Me decía que Jaime también iba a vivir aquel invierno en Madrid. Que había
decidido, al fin, terminar la carrera y que luego se casarían.
No me
podía dormir. Encontraba idiota sentir otra vez aquella ansiosa expectación
que un año antes, en el pueblo, me hacía saltar de la cama cada media hora,
temiendo perder el tren de las seis, y no podía evitarla. No tenía ahora las
mismas ilusiones, pero aquella partida me emocionaba como una liberación. El
padre de Ena, que había venido a Barcelona por unos días, a la mañana
siguiente me vendría a recoger para que le acompañase en su viaje de vuelta a
Madrid. Haríamos el viaje en su automóvil.
Estaba ya
vestida cuando el chófer llamó discretamente a la puerta. La casa entera
parecía silenciosa y dormida bajo la luz grisácea que entraba por los balcones.
No me atreví a asomarme al cuarto de la abuela. No quería despertarla.
Bajé las
escaleras, despacio. Sentía una viva emoción. Recordaba la terrible
esperanza, el anhelo de vida con que las había subido por primera vez. Me
marchaba ahora sin haber conocido nada de lo que confusamente esperaba: la vida
en su plenitud, la alegría, el interés profundo, el amor. De la casa de la
calle de Aribau no me llevaba nada. Al menos, así creía yo entonces.
De pie,
al lado del largo automóvil negro, me esperaba el padre de Ena. Me tendió las
manos en una bienvenida cordial. Se volvió al chófer para recomendarle no sé
qué encargos. Luego me dijo:
—Comeremos
en Zaragoza, pero antes tendremos un buen desayuno —se sonrió ampliamente—; le
gustará el viaje, Andrea.
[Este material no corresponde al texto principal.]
(* ===== verification/TermDisplay.v ===== *)
(** * The terminal's display (src/src/terminal/display.c)

    The grid of pending operations between the emulator and what the users
    see: operations are set, copied and resized, and a flush turns them into
    drawing calls.  The calls, to the common surface and to the protocol
    writer, are the list [calls]; fonts and glyphs are Pango's and Cairo's. *)

From S2P Require Import Prelude RecordUpdate Mem Run TermTypes TermPalette TermBuffer.
Local Open Scope Z_scope.

(** ** State *)

Inductive guac_terminal_operation_type :=
| GUAC_CHAR_NOP
| GUAC_CHAR_COPY
| GUAC_CHAR_SET.

#[export] Instance operation_type_eq_dec : EqDecision guac_terminal_operation_type.
Proof. solve_decision. Defined.

Record guac_terminal_operation := mk_operation {
  type : guac_terminal_operation_type;
  character : guac_terminal_char;
  row : Z;
  column : Z;
}.

#[export] Instance eta_operation : Eta guac_terminal_operation :=
  λ o, mk_operation (type o) (character o) (row o) (column o).

(** Calls to the surface of the display, in pixels, and instructions for its selection layer. *)

Inductive display_call :=
| surface_copy (sx sy w h dx dy : Z)
| surface_set (x y w h red green blue alpha : Z)
| surface_draw (x y w h : Z) (text : list byte) (foreground background : guac_terminal_color)
| surface_flush
| surface_resize (w h : Z)
| select_size (w h : Z)
| select_rect (x y w h : Z)
| select_cfill (red green blue alpha : Z).
(** The column of the character that covers a column, and its width. *)

Definition guac_terminal_find_char (t : guac_terminal) (row column : Z) : run (Z * Z) :=
  columns ← guac_terminal_buffer_get_columns (current_buffer t) row;
  match columns with
  | Some (cells, _, length) =>
      if (0 <=? column) && (column <? length) then
        start ← find_start cells (Z.to_nat column);
        start_char ← cell_at cells (Z.of_nat start);
        if is_continuation start_char then Run (column, 1)
        else Run (Z.of_nat start, width start_char)
      else Run (column, 1)
  | None => Run (column, 1)
  end.

Definition guac_terminal_select_start (t : guac_terminal) (row column : Z) : run guac_terminal :=
  found ← guac_terminal_find_char t row column;
  let '(column, width) := found in
  Run (t <| selection_start_row := row |> <| selection_end_row := row |>
         <| selection_start_column := column |> <| selection_end_column := column |>
         <| selection_start_width := width |> <| selection_end_width := width |>
         <| text_selected := false |> <| selection_committed := false |>).

Definition guac_terminal_select_update (t : guac_terminal) (row column : Z) : run guac_terminal :=
  if negb (row =? selection_end_row t) || (column <=? selection_end_column t)
     || (selection_end_column t + selection_end_width t <=? column)
  then
    found ← guac_terminal_find_char t row column;
    let '(column, width) := found in
    Run (t <| selection_end_row := row |> <| selection_end_column := column |>
           <| selection_end_width := width |> <| text_selected := true |>)
  else Run t.

Definition guac_terminal_select_resume (t : guac_terminal) (row column : Z) : run guac_terminal :=
  if negb (text_selected t) then Run t
  else
    let '(sel_start_row, sel_start_column, sel_end_row, sel_end_column) :=
      guac_terminal_select_normalized_range t in
    let t :=
      if (sel_start_row <? row) || ((row =? sel_start_row) && (sel_start_column <? column))
      then t <| selection_start_row := sel_start_row |>
             <| selection_start_column := sel_start_column |>
      else t <| selection_start_row := sel_end_row |>
             <| selection_start_column := sel_end_column |> in
    guac_terminal_select_update (t <| selection_committed := false |>) row column.

(** The last column of a stretch that holds a character, from [eol] down to [start]. *)

Fixpoint find_eol (cells : list guac_terminal_char) (n : nat) (eol : Z) : run Z :=
  match n with
  | O => Run eol
  | S n' =>
      c ← cell_at cells eol;
      if negb (value c =? 0) then Run eol else find_eol cells n' (eol - 1)
  end.

(** The characters of columns [i] to [end] as UTF-8: what is written of them to a buffer with
    [remaining] bytes, and the first column that did not fit. *)

Fixpoint convert_chunk (cells : list guac_terminal_char) (n : nat) (i eol remaining : Z)
    : run (list byte * Z) :=
  match n with
  | O => Run ([], i)
  | S n' =>
      c ← cell_at cells i;
      let codepoint := value c in
      let codepoint := if (codepoint =? 0) && (i <? eol) then GUAC_CHAR_SPACE else codepoint in
      if (codepoint =? 0) || (codepoint =? GUAC_CHAR_CONTINUATION)
      then convert_chunk cells n' (i + 1) eol remaining
      else
        let '(bytes, stored) := guac_utf8_write codepoint remaining in
        if bytes =? 0 then Run ([], i)
        else
          rest ← convert_chunk cells n' (i + 1) eol (remaining - bytes);
          Run (stored ++ fst rest, snd rest)
  end.

(** The chunks of columns [i] to [last], each of them at least one column. *)

Fixpoint convert_chunks (cells : list guac_terminal_char) (fuel : nat) (i last eol : Z)
    : run (list (list byte)) :=
  if last <? i then Run []
  else
    match fuel with
    | O => Spin
    | S fuel' =>
        chunk ← convert_chunk cells (Z.to_nat (last - i + 1)) i eol 1024;
        chunks ← convert_chunks cells fuel' (snd chunk) last eol;
        Run (fst chunk :: chunks)
    end.

(** What is appended to the clipboard, append by append. *)

Definition guac_terminal_clipboard_append_characters (cells : list guac_terminal_char)
    (length start last : Z) : run (list (list byte)) :=
  if (start <? 0) || (last <? 0) || (length <=? start) then Run []
  else
    let last := if length <=? last then length - 1 else last in
    eol ← find_eol cells (Z.to_nat (last - start)) last;
    convert_chunks cells (Z.to_nat (last - start + 1)) start last eol.

(** One row of the loop of [guac_terminal_select_end]. *)

Definition select_end_row (start_row start_col end_row end_col : Z) (row : Z)
    (s : guac_terminal * bool) : run (guac_terminal * bool) :=
  let '(t, last_row_was_wrapped) := s in
  let t := if last_row_was_wrapped then t else emit (clipboard_append [x0a]) t in
  columns ← guac_terminal_buffer_get_columns (current_buffer t) row;
  match columns with
  | None => Run (t, last_row_was_wrapped)
  | Some (cells, is_wrapped, length) =>
      chunks ← guac_terminal_clipboard_append_characters cells length
        (if row =? start_row then start_col else 0)
        (if row =? end_row then end_col else length - 1);
      Run (foldl (λ t chunk, emit (clipboard_append chunk) t) t chunks, is_wrapped)
  end.

Definition guac_terminal_select_end (t : guac_terminal) : run guac_terminal :=
  if negb (text_selected t) then Run t
  else
    let t := emit clipboard_reset (t <| selection_committed := true |>) in
    let '(start_row, start_col, end_row, end_col) := guac_terminal_select_normalized_range t in
    s ← for_range start_row end_row (select_end_row start_row start_col end_row end_col) (t, true);
    let t := fst s in
    Run (if disable_copy t then t else emit clipboard_send t).

(** ** Changes to the text *)

Section Text.

Context `{Wcwidth}.

Definition __guac_terminal_set_columns (t : guac_terminal)
    (row start_column end_column : Z) (character : guac_terminal_char) : run guac_terminal :=
  t ← update_display (λ d, guac_terminal_display_set_columns d (row + scroll_offset t)
        start_column end_column character) t;
  t ← update_buffer (λ b, guac_terminal_buffer_set_columns b row start_column end_column character) t;
  Run (guac_terminal_select_touch t row start_column row end_column).

Definition guac_terminal_set_columns (t : guac_terminal)
    (row start_column end_column : Z) (character : guac_terminal_char) : run guac_terminal :=
  t ← __guac_terminal_set_columns t row start_column end_column character;
  if (row =? visible_cursor_row t) && (start_column <=? visible_cursor_col t)
     && (visible_cursor_col t <=? end_column)
  then
    __guac_terminal_set_columns t row (visible_cursor_col t) (visible_cursor_col t)
      (set_cursor_attribute true character)
  else Run t.

Definition guac_terminal_effective_buffer_length (t : guac_terminal) : Z :=
  let scrollback := requested_scrollback t in
  let scrollback :=
    if max_scrollback t <? scrollback then max_scrollback t
    else if scrollback <? term_height t then term_height t else scrollback in
  i32 (guac_terminal_buffer_effective_length (current_buffer t) scrollback).

Definition guac_terminal_get_available_scroll (t : guac_terminal) : Z :=
  i32 (guac_terminal_effective_buffer_length t - term_height t).

Definition guac_terminal_get_rows (t : guac_terminal) : Z := term_height t.

Definition guac_terminal_get_columns (t : guac_terminal) : Z := term_width t.

(** [guac_terminal_scrollbar_set_bounds(term->scrollbar, -available, 0)] *)

Definition update_scrollbar_bounds (t : guac_terminal) : guac_terminal :=
  t <| scrollbar := guac_terminal_scrollbar_set_bounds (scrollbar t)
         (i32 (- guac_terminal_get_available_scroll t)) 0 |>.

Definition update_scrollbar_value (t : guac_terminal) : guac_terminal :=
  t <| scrollbar := guac_terminal_scrollbar_set_value (scrollbar t) (i32 (- scroll_offset t)) |>.

(** The parts of a reset: the character handler and the cursor, the scrolling, the modes. *)

Definition reset_cursor (t : guac_terminal) : guac_terminal :=
  t <| char_handler := guac_terminal_echo |> <| active_char_set := O |>
    <| char_mapping := [None; None] |>
    <| cursor_row := 0 |> <| visible_cursor_row := 0 |> <| saved_cursor_row := 0 |>
    <| cursor_col := 0 |> <| visible_cursor_col := 0 |> <| saved_cursor_col := 0 |>
    <| cursor_visible := true |>.

Definition reset_scroll (t : guac_terminal) : guac_terminal :=
  let t :=
    t <| scroll_start := 0 |> <| scroll_end := term_height t - 1 |> <| scroll_offset := 0 |> in
  let t := t <| scrollbar := guac_terminal_scrollbar_set_bounds (scrollbar t) 0 0 |> in
  update_scrollbar_value t.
Ya verá usted...
El aire
de la mañana estimulaba. El suelo aparecía mojado con el rocío de la noche.
Antes de entrar en el auto alcé los ojos hacia la casa donde había vivido un
año. Los primeros rayos del sol chocaban contra sus ventanas. Unos momentos
después, la calle de Aribau y Barcelona entera quedaban detrás de mí.